Work request
When you reach the line containing "a test returns", stop after it; until then, copy each line of the listing exactly, starting with the first.

*** Material provided

(* ===== verification/UnitTests.v ===== *)
(** * The unit tests of the node

    The tests of [node/src/messages] and [node/src/util] as programs over the model:
    a test returns [Ok], or panics at an [unwrap] or an assertion.  Each is evaluated,
    with the digest the client uses: the model agrees with the code on every input
    the repository's authors chose. *)

From S2P Require Import Prelude Errors Io VarInt Hash256 TxMsg BlockMsg NetMsg Message Bits Latch BlockFilter Crypto.

#[local] Existing Instance std_byteorder.
#[local] Existing Instance std_sha256.
#[local] Existing Instance std_hex.

(** ** Tests *)

Definition test : Type := outcome Empty_set unit.

Definition assert (b : bool) : test := if b then Ok tt else Panic "assertion failed".

Definition unwrapped {E A} (m : outcome E A) : outcome Empty_set A :=
  match m with
  | Ok a => Ok a
  | Err _ => Panic "called `Result::unwrap()` on an `Err` value"
  | Panic s => Panic s
  end.

(** [is_ok] and [is_err] of a result; a panic ends the test. *)
Definition assert_ok {E A} (m : outcome E A) : test :=
  match m with Ok _ => Ok tt | Err _ => Panic "assertion failed" | Panic s => Panic s end.
Definition assert_err {E A} (m : outcome E A) : test :=
  match m with Err _ => Ok tt | Ok _ => Panic "assertion failed" | Panic s => Panic s end.

Notation "a ==? b" := (assert (bool_decide (a = b))) (at level 70) : outcome_scope.
Notation "m ;; k" := (m ≫= λ _, k) (at level 100, right associativity) : outcome_scope.

(** [hex::decode(s).unwrap()] and [Hash256::decode(s).unwrap()]. *)
Definition hex (s : string) : outcome Empty_set bytes := unwrapped (hex_decode (str s)).
Definition hash (s : string) : outcome Empty_set Hash256 := unwrapped (Hash256_decode (str s)).

(** [T::read(&mut Cursor::new(&b))]. *)
Definition read_from {A} (p : parser Error A) (b : bytes) : outcome Error A := (p (cursor b)).1.

(** What most tests do: write, compare the length with the size, read back. *)
Definition write_read {A} `{EqDecision A} (p : parser Error A) (w : A → bytes) (sz : A → Z) (x : A)
    : test :=
  zlen (w x) ==? sz x;; y ← unwrapped (read_from p (w x)); y ==? x.

(** ** [util/var_int.rs] *)

Definition write_read_value (n : Z) : test :=
  m ← unwrapped (var_int_read (cursor (var_int_write n))).1; m ==? n.

Definition var_int_size_test : test :=
  var_int_size 0 ==? 1;;
  var_int_size 253 ==? 3;;
  var_int_size 65535 ==? 3;;
  var_int_size 4294967295 ==? 5;;
  var_int_size 18446744073709551615 ==? 9.

Definition var_int_write_read : test :=
  write_read_value 0;;
  write_read_value 253;;
  write_read_value 65535;;
  write_read_value 4294967295;;
  write_read_value 18446744073709551615.

(** ** [util/hash256.rs] *)

Definition sha256d_test : test :=
  x ← hex "0123456789abcdef";
  hex_encode (hash_bytes (sha256d x))
    ==? str "137ad663f79da06e282ed0abbec4d70523ced5ff8e39d5c2e5641d978c5925aa".

Definition hash_decode : test :=
  assert_ok (Hash256_decode (str "0000000000000000000000000000000000000000000000000000000000000000"));;
  assert_ok (Hash256_decode (str "ffffffffffffffffffffffffffffffffffffffffffffffffffffffffffffffff"));;
  assert_ok (Hash256_decode (str "abcdef0000112233445566778899abcdef000011223344556677889912345678"));;
  assert_err (Hash256_decode (str "000000000000000000000000000000000000000000000000000000000000000"));;
  assert_err (Hash256_decode (str "00000000000000000000000000000000000000000000000000000000000000000"));;
  assert_err (Hash256_decode (str "000000000000000000000000000000000000000000000000000000000000000g")).

Definition hash_decode_write_read_encode : test :=
  let s1 := "abcdef0000112233445566778899abcdef000011223344556677889912345678"%string in
  h1 ← hash s1;
  h2 ← unwrapped (read_from Hash256_read (Hash256_write h1));
  Hash256_encode h2 ==? str s1.

Definition compare_as (s1 s2 : string) (c : comparison) : test :=
  h1 ← hash s1; h2 ← hash s2; Hash256_cmp h1 h2 ==? c.

Definition hash_compare : test :=
  h1 ← hash "5555555555555555555555555555555555555555555555555555555555555555";
  h2 ← hash "5555555555555555555555555555555555555555555555555555555555555555";
  h1 ==? h2;;
  compare_as "0555555555555555555555555555555555555555555555555555555555555555"
    "5555555555555555555555555555555555555555555555555555555555555555" Lt;;
  compare_as "5555555555555555555555555555555555555555555555555555555555555550"
    "5555555555555555555555555555555555555555555555555555555555555555" Lt;;
  compare_as "6555555555555555555555555555555555555555555555555555555555555555"
    "5555555555555555555555555555555555555555555555555555555555555555" Gt;;
  compare_as "5555555555555555555555555555555555555555555555555555555555555556"
    "5555555555555555555555555555555555555555555555555555555555555555" Gt.

(** ** [util/bits.rs] *)

Definition bits_append_test : test :=
  b ← Bits_from_slice [255] 8;
  b4 ← Bits_from_slice [0] 4; b ← Bits_append b b4;
  b2 ← Bits_from_slice [255] 2; b ← Bits_append b b2;
  b4 ← Bits_from_slice [63] 4; b ← Bits_append b b4;
  bits_len b ==? 18;;
  bits_data b !! 0%nat ==? Some 255;;
  bits_data b !! 1%nat ==? Some 12;;
  bits_data b !! 2%nat ==? Some 192.

Definition bits_extract_test : test :=
  b ← Bits_from_slice [15; 23; 192] 24;
  e ← Bits_extract b 4 13;
  e ==? 7727.

Definition lshift_test : test :=
  lshift [] 0 ==? [];;
  lshift [] 1 ==? [];;
  lshift [] 999999 ==? [];;
  lshift [0x80; 0x10; 0x30; 0x55] 0 ==? [0x80; 0x10; 0x30; 0x55];;
  lshift [0xff] 0 ==? [0xff];;
  lshift [0x80; 0x00; 0x00; 0x01] 1 ==? [0x00; 0x00; 0x00; 0x02];;
  lshift [0x80; 0x00; 0x00; 0x00] 999999 ==? [0x00; 0x00; 0x00; 0x00];;
  lshift [0x01; 0x23; 0x45; 0x67] 4 ==? [0x12; 0x34; 0x56; 0x70];;
  lshift [0x01; 0x23; 0x45; 0x67] 8 ==? [0x23; 0x45; 0x67; 0x00].

Definition rshift_test : test :=
  rshift [] 0 ==? [];;
  rshift [] 1 ==? [];;
  rshift [] 999999 ==? [];;
  rshift [0x80; 0x10; 0x30; 0x55] 0 ==? [0x80; 0x10; 0x30; 0x55];;
  rshift [0xff] 0 ==? [0xff];;
  rshift [0x80; 0x00; 0x00; 0x02] 1 ==? [0x40; 0x00; 0x00; 0x01];;
  rshift [0x00; 0x00; 0x00; 0x01] 999999 ==? [0x00; 0x00; 0x00; 0x00];;
  rshift [0x01; 0x23; 0x45; 0x67] 4 ==? [0x00; 0x12; 0x34; 0x56];;
  rshift [0x01; 0x23; 0x45; 0x67] 8 ==? [0x00; 0x01; 0x23; 0x45].

(** ** Addresses, pings, rejections, inventories *)

Definition addr_read_bytes : test :=
  b ← hex "013c93dd5a250000000000000000000000000000000000ffff43cdb3a1479d";
  a ← unwrapped (read_from Addr_read b);
  zlen (addr_addrs a) ==? 1;;
  match addr_addrs a with
  | a0 :: _ =>
    nax_last_connected_time a0 ==? 1524470588;;
    na_services (nax_addr a0) ==? 37;;
    na_ip (nax_addr a0) ==? [0; 0; 0; 0; 0; 0; 0; 0; 0; 0; 255; 255; 67; 205; 179; 161];;
    na_port (nax_addr a0) ==? 18333
  | [] => Panic "index out of bounds"
  end.

Definition addr_write_read : test :=
  let addr1 := MkNodeAddrEx 100 (MkNodeAddr 900 (replicate 16 1) 2000) in
  let addr2 := MkNodeAddrEx 200 (MkNodeAddr 800 (replicate 16 2) 3000) in
  let addr3 := MkNodeAddrEx 700 (MkNodeAddr 900 (replicate 16 3) 4000) in
  write_read Addr_read Addr_write Addr_size (MkAddr [addr1; addr2; addr3]).

Definition node_addr_read_bytes : test :=
  b ← hex "250000000000000000000000000000000000ffff2d32bffbddd3";
  a ← unwrapped (read_from NodeAddr_read b);
  na_services a ==? 37;;
  na_ip a ==? [0; 0; 0; 0; 0; 0; 0; 0; 0; 0; 255; 255; 45; 50; 191; 251];;
  na_port a ==? 56787.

******

Answer below
(* ===== verification/UnitTests.v ===== *)
(** * The unit tests of the node

    The tests of [node/src/messages] and [node/src/util] as programs over the model:
    a test returns [Ok], or panics at an [unwrap] or an assertion.  Each is evaluated,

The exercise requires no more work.